Jafari also said that additional sanctions would end the chances for future dialogue with the United States, and issued a stark warning to American troops.
“If the news is correct about the stupidity of the American government in considering the Revolutionary Guards a terrorist group, then the Revolutionary Guards will consider the American army to be like Islamic State all around the world particularly in the Middle East,” Jafari said according to a IRGC statement.
Iran’s Revolutionary Guards is the nations’ most powerful security force. The Quds Force – the IRGC’s foreign espionage and paramilitary wing – and individuals and entities associated with the IRGC are on the US list of foreign terrorist organizations, but the organization as a whole is not, at leaset not yet.
Members of the IRGC march during a military parade in Tehran September 22, 2007.

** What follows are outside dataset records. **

(** Collecting the rest of the arguments. *)
Lemma collect_args e got args k :
  esc_state k = 2 → esc_lookup (esc_lead k) k = Some e → length (esc_args k) = 4%nat →
  esc_nargs k = Z.of_nat (length got) → take (length got) (esc_args k) = got →
  esc_need k = Z.of_nat (length args) → args ≠ [] → (length got + length args <= 4)%nat →
  ∃ k0, video_puts args k = esc_fn e (esc_args k0) k0 ∧ esc_state k0 = 0 ∧ same_view k k0 ∧
    take (length got + length args) (esc_args k0) = got ++ args.
Proof.
  revert got k. induction args as [|a args IH]; intros got k Hst Hlk Hl Hn Hgot Hneed Hne Hsum; [done|]. clear Hne.
  cbn [length] in *. change (video_puts (a :: args) k) with (video_puts args (kaypro_video_putc a k)).
  unfold kaypro_video_putc. cbv zeta. change (esc_state (set_bytes_in ?n k)) with (esc_state k). rewrite Hst. cbn [Z.eqb].
  unfold esc_collect. cbv zeta.
  set (k1 := set_esc_need _ _).
  assert (take (length got + 1) (esc_args k1) = got ++ [a]) as Hgot'.
  { subst k1. cbn [esc_args set_esc_need set_esc_nargs set_esc_args]. change (esc_nargs (set_bytes_in ?n k)) with (esc_nargs k).
    change (esc_args (set_bytes_in ?n k)) with (esc_args k). rewrite Hn, Nat2Z.id.
    replace (length got + 1)%nat with (S (length got)) by lia.
    erewrite take_S_r by (apply list_lookup_insert_eq; lia). by rewrite take_insert_ge, Hgot by lia. }
  assert (length (esc_args k1) = 4%nat) as Hl' by (subst k1; cbn; by rewrite length_insert).
  assert (esc_need k1 = Z.of_nat (length args)) as Hneed'.
  { subst k1. cbn. change (esc_need (set_bytes_in _ k)) with (esc_need k). lia. }
  change (esc_lookup (esc_lead (set_esc_state 0 k1)) (set_esc_state 0 k1)) with (esc_lookup (esc_lead k) k). rewrite Hlk.
  destruct args as [|b args].
  - destruct (Z.eqb_spec (esc_need k1) 0) as [_|E0]; [|by rewrite Hneed' in E0].
    exists (set_esc_state 0 k1). split_and!; [done|done|done|exact Hgot'].
  - destruct (Z.eqb_spec (esc_need k1) 0) as [E0|_]; [rewrite Hneed' in E0; cbn in E0; lia|].
    destruct (IH (got ++ [a]) k1) as (k0 & E & H0 & Hv & Ht);
      [done|done|done| | |done|done| |].
    + rewrite length_app. cbn. change (esc_nargs (set_bytes_in _ k)) with (esc_nargs k). lia.
    + by rewrite length_app.
    + rewrite length_app. cbn [length] in *. lia.
    + exists k0. split_and!; [done|done|etrans; [|exact Hv]; done|].
      rewrite length_app in Ht. cbn [length] in *. replace (length got + S (S (length args)))%nat with (length got + 1 + S (length args))%nat by lia.
      rewrite Ht. by rewrite <- app_assoc.
Qed.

IRGC commanders have framed their military involvement in Iraq and Syria, where they are fighting to support the government of President Bashar al-Assad, as a fight against Islamic State. For the duration of the campaign against the Islamic State, Iran has seen the Sunni Muslim militants of ISIS as an existential threat to the mostly Shi’ite Islamic Republic. Dozens of members of the Guards, including senior commanders, have been killed in Syria and Iraq.

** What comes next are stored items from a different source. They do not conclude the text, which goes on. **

(** What the guest has still to read. *)
Definition script_text (k : kbd) : list Z := q_list k ++ drop (step_off k) (text_from (drop (cur_step k) (steps k))).

Record script_ok (k : kbd) : Prop := {
  script_ring : ring_ok k;
  script_on : scripted k = true;
  script_bytes : Forall (λ s, s ≠ ST_BYTES []) (steps k);
  script_end : last (steps k) = Some ST_END;
  script_in : (cur_step k < length (steps k))%nat;
  script_off : match steps k !! cur_step k with
               | Some (ST_BYTES bs) => (step_off k < length bs)%nat
               | _ => step_off k = 0%nat
               end
}.

Lemma drop_steps (l : list step_t) n s : l !! n = Some s → drop n l = s :: drop (S n) l.
Proof. apply drop_S. Qed.

Lemma next_in (l : list step_t) n s :
  last l = Some ST_END → l !! n = Some s → s ≠ ST_END → (S n < length l)%nat.
Proof.
  intros Hl Hn Hne. pose proof (lookup_lt_Some _ _ _ Hn). destruct (decide (S n = length l)) as [E|]; [|lia].
  rewrite last_lookup, <- E in Hl. cbn in Hl. congruence.
Qed.

(** The steps and the place in them. *)
Definition same_place (k k' : kbd) : Prop :=
  steps k' = steps k ∧ cur_step k' = cur_step k ∧ scripted k' = scripted k.

Lemma feed_spec fuel bs k :
  ring_ok k → (step_off k <= length bs)%nat → (length bs <= step_off k + fuel)%nat →
  ring_ok (feed fuel bs k) ∧ same_place k (feed fuel bs k) ∧ (step_off (feed fuel bs k) <= length bs)%nat ∧
  q_list (feed fuel bs k) ++ drop (step_off (feed fuel bs k)) bs = q_list k ++ drop (step_off k) bs ∧
  (q_list k = [] → (step_off k < length bs)%nat → q_list (feed fuel bs k) ≠ []).
Proof.
  revert k. induction fuel as [|fuel IH]; intros k Hk Hle Hf; cbn [feed].
  { split_and!; try done. lia. }
  destruct (Nat.ltb_spec (step_off k) (length bs)) as [Hlt|Hge]; cbn [andb]; [|split_and!; try done; lia].
  destruct (q_full k) eqn:Hfull; cbn [negb].
  { split_and!; try done. intros Hq _. apply (q_full_spec k Hk) in Hfull. by rewrite Hq in Hfull. }
  assert (length (q_list k) < 255)%nat as Hroom.
  { pose proof (q_list_length k). pose proof (q_len_bounds k).
    destruct (decide (length (q_list k) = 255%nat)) as [E|]; [apply (q_full_spec k Hk) in E; congruence|lia]. }
  destruct (q_push_spec (at_ bs (step_off k)) k Hk) as [Hk1 E1]. destruct (Nat.ltb_spec (length (q_list k)) 255); [|lia].
  set (k1 := set_step_off (S (step_off k)) (q_push (at_ bs (step_off k)) k)).
  assert (ring_ok k1) as Hk1' by (by destruct Hk1). assert (q_list k1 = q_list k ++ [at_ bs (step_off k)]) as E1' by exact E1.
  assert (same_place k k1) as Hp by (destruct (ring_only_push (at_ bs (step_off k)) k) as (q & h & t & E); subst k1; by rewrite E).
  change (step_off k1) with (S (step_off k)) in *.
  destruct (IH k1 Hk1' ltac:(subst k1; cbn; lia) ltac:(subst k1; cbn; lia)) as (H1 & (P1 & P2 & P3) & H3 & H4 & _).
  destruct (lookup_lt_is_Some_2 bs (step_off k) Hlt) as [b Hb].
  assert (drop (step_off k) bs = at_ bs (step_off k) :: drop (S (step_off k)) bs) as Hdrop by (unfold at_; rewrite Hb; by apply drop_S).
  assert (q_list (feed fuel bs k1) ++ drop (step_off (feed fuel bs k1)) bs = q_list k ++ drop (step_off k) bs) as H4'.
  { rewrite H4, E1', Hdrop, <- app_assoc. done. }
  split_and!; [done| |done|done|].
  - destruct Hp as (Q1 & Q2 & Q3). split_and!; congruence.
  - intros Hq _ Habs. (* the first byte is in the ring *)
    clear IH H4' Hdrop Hb b H3 H1 P1 P2 P3. assert (∀ f k, ring_ok k → q_list k ≠ [] → q_list (feed f bs k) ≠ []) as Hkeep.
    { clear. intros f. induction f as [|f IH]; intros k Hk Hne; cbn [feed]; [done|]. case_match; [|done].
      destruct (q_push_spec (at_ bs (step_off k)) k Hk) as [Hk1 E1]. apply IH; [by destruct Hk1|].
      change (q_list (set_step_off ?n ?k')) with (q_list k'). rewrite E1. case_match; [by destruct (q_list k)|done]. }
    revert Habs. apply Hkeep; [done|]. rewrite E1'. by destruct (q_list k).
Qed.

Section Delivery.
Context {H : Type} `{KbdHost H}.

As a reminder, on June 7, Islamic State claimed an attack on Tehran’s parliament and the mausoleum of Ayatollah Ruhollah Khomeini, killing 18 people in one of the nation’s highest profile terrorist attacks in recent years. The Guards fired missiles at Islamic State bases in Syria on June 18 in response.

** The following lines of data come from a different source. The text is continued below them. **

(* ===== verification/HostFs.v ===== *)
(** * HostFs: what the disk layer asks of the host's C library

    [HostFs] is the interface of src/cpm/cpm_disk.c to stdio and POSIX: the
    calls it makes, with the results it looks at.  [FsLaws] is their
    documented effect on what a host can be asked for (its view): which
    file a name leads to, what a file holds, where a stream stands.
    [mem_fs] is a host that has them. *)

From Stdlib Require Import ZArith Lia Bool List.
From stdpp Require Import base gmap list.
From S2P Require Import Prelude.

Open Scope list_scope.
Open Scope Z_scope.

Definition FILE : Set := nat.
(** "r+b", "rb", "w+b". *)
Inductive open_mode : Set := RPlus | ROnly | WPlus.
#[export] Instance open_mode_eq_dec : EqDecision open_mode.
Proof. solve_decision. Defined.

(** [struct stat]: the size, [S_ISREG], the permission bits. *)
Record stat_t := mk_stat { st_size : Z; st_reg : bool; st_perm : Z }.

(** Names and paths are C strings without their NUL.  [fsize]: [fstat] of an
    open stream.  [opendir] gives the entries [readdir] will deliver. *)
Class HostFs (F : Type) := {
  fopen : open_mode → list Z → F → option FILE * F;
  fclose : FILE → F → F;
  fseek : FILE → Z → F → bool * F;
  fread : FILE → nat → F → list Z * F;
  fwrite : FILE → list Z → F → nat * F;
  fflush : FILE → F → F;
  fsize : FILE → F → option Z;
  stat : list Z → F → option stat_t;
  unlink : list Z → F → bool * F;
  rename : list Z → list Z → F → bool * F;
  chmod : list Z → Z → F → bool * F;
  opendir : list Z → F → option (list (list Z))
}.

(** ** The view *)

(** [streams]: the file a stream is on, and its position. *)
Record fs_view := mk_view {
  names : gmap (list Z) nat;
  files : gmap nat (list Z);
  streams : gmap FILE (nat * nat)
}.

(** Writing at a position, the gap before it filled with zeros. *)
Definition splice (pos : nat) (new old : list Z) : list Z :=
  take pos (old ++ replicate (pos - length old) 0) ++ new ++ drop (pos + length new) old.

Definition set_stream (h : FILE) (i pos : nat) (v : fs_view) : fs_view :=
  mk_view (names v) (files v) (<[h:=(i, pos)]> (streams v)).

Class FsLaws (F : Type) `{HostFs F} := {
  view : F → fs_view;
  fopen_some m p f h f' : fopen m p f = (Some h, f') →
    streams (view f) !! h = None ∧
    ∃ i, streams (view f') = <[h:=(i, 0%nat)]> (streams (view f)) ∧
         names (view f') !! p = Some i ∧
         (∀ q j, names (view f) !! q = Some j → names (view f') !! q = Some j) ∧
         match m with
         | WPlus => (names (view f) !! p = Some i ∨ files (view f) !! i = None) ∧
                    files (view f') = <[i:=[]]> (files (view f))
         | _ => names (view f) !! p = Some i ∧ is_Some (files (view f) !! i) ∧ files (view f') = files (view f)
         end;
  fopen_none m p f f' : fopen m p f = (None, f') → view f' = view f;
  fclose_view h f :
    view (fclose h f) = mk_view (names (view f)) (files (view f)) (delete h (streams (view f)));
  fseek_view h off f i pos : streams (view f) !! h = Some (i, pos) → 0 <= off →
    view (fseek h off f).2 =
      if (fseek h off f).1 then set_stream h i (Z.to_nat off) (view f) else view f;
  fread_view h n f i pos d : streams (view f) !! h = Some (i, pos) → files (view f) !! i = Some d →
    let bs := take n (drop pos d) in
    (fread h n f).1 = bs ∧ view (fread h n f).2 = set_stream h i (pos + length bs) (view f);
  fwrite_view h bs f i pos d : streams (view f) !! h = Some (i, pos) → files (view f) !! i = Some d →
    let n := (fwrite h bs f).1 in
    (n <= length bs)%nat ∧
    view (fwrite h bs f).2 =
      mk_view (names (view f)) (if (n =? 0)%nat then files (view f) else <[i:=splice pos (take n bs) d]> (files (view f)))
        (<[h:=(i, pos + n)%nat]> (streams (view f)));
  fflush_view h f : view (fflush h f) = view f;
  fsize_view h f i pos d : streams (view f) !! h = Some (i, pos) → files (view f) !! i = Some d →
    ∀ n, fsize h f = Some n → n = Z.of_nat (length d);
  stat_view p f st i d : names (view f) !! p = Some i → files (view f) !! i = Some d →
    stat p f = Some st → st_reg st = true → st_size st = Z.of_nat (length d)
}.

(** A host without faults: files can be opened for writing, the disk is
    never full. *)
Class FsHealth (F : Type) `{FsLaws F} := {
  healthy : F → Prop;
  healthy_open p f i : healthy f → names (view f) !! p = Some i → is_Some (files (view f) !! i) →
    is_Some (fopen RPlus p f).1;
  healthy_fopen m p f : healthy f → healthy (fopen m p f).2;
  healthy_close h f : healthy f → healthy (fclose h f);
  healthy_seek h off f : healthy f → is_Some (streams (view f) !! h) → 0 <= off →
    (fseek h off f).1 = true ∧ healthy (fseek h off f).2;
  healthy_read h n f : healthy f → healthy (fread h n f).2;
  healthy_write h bs f : healthy f → is_Some (streams (view f) !! h) →
    (fwrite h bs f).1 = length bs ∧ healthy (fwrite h bs f).2;
  healthy_flush h f : healthy f → healthy (fflush h f)
}.

Lemma splice_length pos new old : length (splice pos new old) = Nat.max (length old) (pos + length new).
Proof. unfold splice. rewrite !length_app, length_take, length_app, length_replicate, length_drop. lia. Qed.

(** What a write leaves where it was, and elsewhere. *)
Lemma splice_here pos new old : take (length new) (drop pos (splice pos new old)) = new.
Proof.
  unfold splice. rewrite drop_app_ge by (rewrite length_take, length_app, length_replicate; lia).
  rewrite length_take, length_app, length_replicate.
  replace (pos - pos `min` (length old + (pos - length old)))%nat with 0%nat by lia.
  by rewrite drop_0, take_app_le, firstn_all by lia.
Qed.
Lemma splice_lookup pos new old i :
  splice pos new old !! i =
  if decide (pos <= i < pos + length new)%nat then new !! (i - pos)%nat
  else if decide (i < length old)%nat then old !! i
  else if decide (i < pos)%nat then Some 0 else None.
Proof.
  unfold splice. assert (length (take pos (old ++ replicate (pos - length old) 0)) = pos) as Hl
    by (rewrite length_take, length_app, length_replicate; lia).
  destruct (decide (i < pos)%nat) as [Hi|Hi].
  - rewrite decide_False by lia. rewrite lookup_app_l by lia. rewrite lookup_take_lt by lia.
    destruct (decide (i < length old)%nat); [by rewrite lookup_app_l|].
    rewrite lookup_app_r by lia. by apply lookup_replicate_2; lia.
  - rewrite lookup_app_r by lia. rewrite Hl.
    destruct (decide (pos <= i < pos + length new)%nat).
    + by rewrite lookup_app_l by lia.
    + rewrite lookup_app_r, lookup_drop by lia.
      replace (pos + length new + (i - pos - length new))%nat with i by lia.
      destruct (decide (i < length old)%nat); [done|]. by rewrite lookup_ge_None_2 by lia.
Qed.

(** ** A host in memory *)

(** [quota]: the largest file it stores, if there is a limit; [ro]: the names without write
    permission. *)
Record mem_host := mk_mem { mem_view : fs_view; quota : option nat; ro : list (list Z) }.
Definition on_view (g : fs_view → fs_view) (f : mem_host) : mem_host := mk_mem (g (mem_view f)) (quota f) (ro f).

Definition read_only (p : list Z) (f : mem_host) : bool := existsb (λ q, bool_decide (q = p)) (ro f).

Definition mem_open (i : nat) (f : mem_host) : option FILE * mem_host :=
  let h := fresh (dom (streams (mem_view f))) in
  (Some h, on_view (set_stream h i 0) f).

Definition mem_fopen (m : open_mode) (p : list Z) (f : mem_host) : option FILE * mem_host :=
  let v := mem_view f in
  if negb (bool_decide (m = ROnly)) && read_only p f then (None, f)
  else match m, names v !! p with
  | WPlus, Some i => mem_open i (on_view (λ v, mk_view (names v) (<[i:=[]]> (files v)) (streams v)) f)
  | WPlus, None =>
      let i := fresh (dom (files v)) in
      mem_open i (on_view (λ v, mk_view (<[p:=i]> (names v)) (<[i:=[]]> (files v)) (streams v)) f)
  | _, Some i => match files v !! i with Some _ => mem_open i f | None => (None, f) end
  | _, None => (None, f)
  end.

Definition mem_fread (h : FILE) (n : nat) (f : mem_host) : list Z * mem_host :=
  match streams (mem_view f) !! h with
  | Some (i, pos) =>
      let bs := take n (drop pos (default [] (files (mem_view f) !! i))) in
      (bs, on_view (set_stream h i (pos + length bs)) f)
  | None => ([], f)
  end.

Definition mem_fwrite (h : FILE) (bs : list Z) (f : mem_host) : nat * mem_host :=
  match streams (mem_view f) !! h with
  | Some (i, pos) =>
      let n := match quota f with Some q => Nat.min (length bs) (q - pos) | None => length bs end in
      (n, on_view (λ v, mk_view (names v)
            (if (n =? 0)%nat then files v else <[i:=splice pos (take n bs) (default [] (files v !! i))]> (files v))
            (<[h:=(i, pos + n)%nat]> (streams v))) f)
  | None => (O, f)
  end.

Definition mem_stat (p : list Z) (f : mem_host) : option stat_t :=
  match names (mem_view f) !! p with
  | Some i => match files (mem_view f) !! i with
      | Some d => Some (mk_stat (Z.of_nat (length d)) true (if read_only p f then 0x124 else 0x1A4)) | None => None end
  | None => None
  end.

#[export] Instance mem_fs : HostFs mem_host := {|
  fopen := mem_fopen;
  fclose h f := on_view (λ v, mk_view (names v) (files v) (delete h (streams v))) f;
  fseek h off f := match streams (mem_view f) !! h with
                   | Some (i, _) => (true, on_view (set_stream h i (Z.to_nat off)) f) | None => (false, f) end;
  fread := mem_fread;
  fwrite := mem_fwrite;
  fflush _ f := f;
  fsize h f := match streams (mem_view f) !! h with
               | Some (i, _) => option_map (λ d, Z.of_nat (length d)) (files (mem_view f) !! i) | None => None end;
  stat := mem_stat;
  unlink p f := match names (mem_view f) !! p with
                | Some _ => (true, on_view (λ v, mk_view (delete p (names v)) (files v) (streams v)) f)
                | None => (false, f) end;
  rename p q f := match names (mem_view f) !! p with
                  | Some i => (true, on_view (λ v, mk_view (<[q:=i]> (delete p (names v))) (files v) (streams v)) f)
                  | None => (false, f) end;
  chmod p m f := (true, mk_mem (mem_view f) (quota f)
                   (if Z.land m 0x92 =? 0 then p :: ro f else List.filter (λ q, negb (bool_decide (q = p))) (ro f)));
  opendir _ f := Some (map_to_list (names (mem_view f))).*1
|}.

#[export] Instance mem_laws : FsLaws mem_host.
Proof.
  refine {| view := mem_view |}.
  - intros m p f h f'. cbn [fopen mem_fs]. unfold mem_fopen. case_match; [done|].
    destruct m; (destruct (names (mem_view f) !! p) as [i|] eqn:Hp; [|try done]); try (case_match; [|done]);
      unfold mem_open; cbn [mem_view on_view set_stream names files streams];
      intros [= <- <-]; cbn [mem_view on_view set_stream names files streams];
      (split; [apply not_elem_of_dom, is_fresh|]); eexists; (split; [reflexivity|]).
    + split_and!; [done|done|done|by eexists|done].
    + split_and!; [done|done|done|by eexists|done].
    + split_and!; [done|done|by left|done].
    + split_and!; [apply lookup_insert_eq| |right; apply not_elem_of_dom, is_fresh|done].
      intros q j Hq. rewrite lookup_insert_ne; [done|congruence].
  - intros m p f f'. cbn [fopen mem_fs]. unfold mem_fopen, mem_open. case_match; [by intros [= <-]|].
    repeat case_match; by intros [= <-].
  - done.
  - intros h off f i pos Hs Hoff. cbn [fseek mem_fs]. by rewrite Hs.
  - intros h n [v q r] i pos d Hs Hd bs. cbn in Hs, Hd. cbn [fread mem_fs]. unfold mem_fread. cbn [mem_view]. rewrite Hs.
    cbv beta iota zeta. cbn [fst snd]. rewrite Hd. done.
  - intros h bs [v q r] i pos d Hs Hd n. subst n. cbn in Hs, Hd. cbn [fwrite mem_fs]. unfold mem_fwrite. cbn [mem_view on_view]. rewrite Hs.
    cbv beta iota zeta. cbn [fst snd view mem_view on_view names files streams]. rewrite Hd. split; [case_match; lia|done].
  - done.
  - intros h [v q r] i pos d Hs Hd n. cbn in Hs, Hd. cbn [fsize mem_fs mem_view]. rewrite Hs. cbv beta iota. rewrite Hd. by intros [= <-].
  - intros p [v q r] st i d Hp Hd. cbn in Hp, Hd. cbn [stat mem_fs]. unfold mem_stat. cbn [mem_view]. rewrite Hp. cbv beta iota. rewrite Hd. by intros [= <-].
Defined.

#[export] Instance mem_health : FsHealth mem_host.
Proof.
  refine {| healthy f := quota f = None ∧ ro f = [] |}.
  - intros p [v q r] i [Hq Hr] Hp [d Hd]. cbn [fopen mem_fs view mem_laws mem_view quota ro] in *. subst.
    unfold mem_fopen, read_only. cbn [mem_view ro existsb]. rewrite andb_false_r, Hp. cbv beta iota zeta. rewrite Hd. by eexists.
  - intros m p f [Hq Hr]. cbn [fopen mem_fs]. unfold mem_fopen, mem_open. by repeat case_match.
  - by intros h [].
  - intros h off [v q r] [Hq Hr] [[i pos] Hs] Hoff. cbn [fseek mem_fs view mem_laws mem_view] in *. by rewrite Hs.
  - intros h n f [Hq Hr]. cbn [fread mem_fs]. unfold mem_fread. by repeat case_match.
  - intros h bs [v q r] [Hq Hr] [[i pos] Hs]. cbn [fwrite mem_fs view mem_laws mem_view quota ro] in *. subst.
    unfold mem_fwrite. cbn [mem_view quota]. by rewrite Hs.
  - done.
Defined.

Last Thursday, Trump again accused Tehran of violating the “spirit” of the landmark nuclear agreement, the Joint Comprehensive Plan of Action (JCPOA), limiting Iran’s nuclear program for fifteen years in exchange for easing pre-existing sanctions. He also included the Islamic Republic in a list of “challenges we should’ve taken care of a long time ago,” which features North Korea, Afghanistan, and IS.
Trump has until October 15 to recertify the deal. If he chooses not to – which now appears the most likely outcome – then it will go to Congress, which will have 60 days to decide whether to re-impose sanctions on Tehran, effectively putting an end to the agreement. Trump has called the agreement the “worst deal ever negotiated,” and pledged to “dismantle” it.
Iran has repeatedly warned against violating and pulling out of the deal, as it would be harmful primarily to Washington’s own interests and jeopardize the security of the whole region. At a ceremony at Tehran University marking the start of the academic year, Iran president Rouhani said that “in the nuclear negotiations and agreement we reached issues and benefits that are not reversible. No one can turn that back, not Mr. Trump or anyone else.”
Rouhani also said on Saturday that if the United States violated the deal then it would hurt its own reputation in the international community.
“If America carries out any violations today, the whole world will condemn America. They will not condemn Iran,” Rouhani said, according to state media. “Then they will say why did you trust America and sign an agreement with them.”
“Even if 10 other Trumps are created in the world, these are not reversible.”
The EU has also voiced concerns over removing the nuclear agreement, which “serves the interests of all parties,” according to EU foreign policy chief Federica Mogherini. She also stressed that the achievement in striking the long-negotiated agreement belongs to the international community, not just the US.
Meanwhile, on Sunday the IRGC navy was carrying out a military exercise on Sunday in the Gulf, an area of tension with the U.S. navy in recent months. More than 110 vessels were involved in the exercise, including some that have rocket and missile capabilities, Reuters quoted a Guards commander as saying.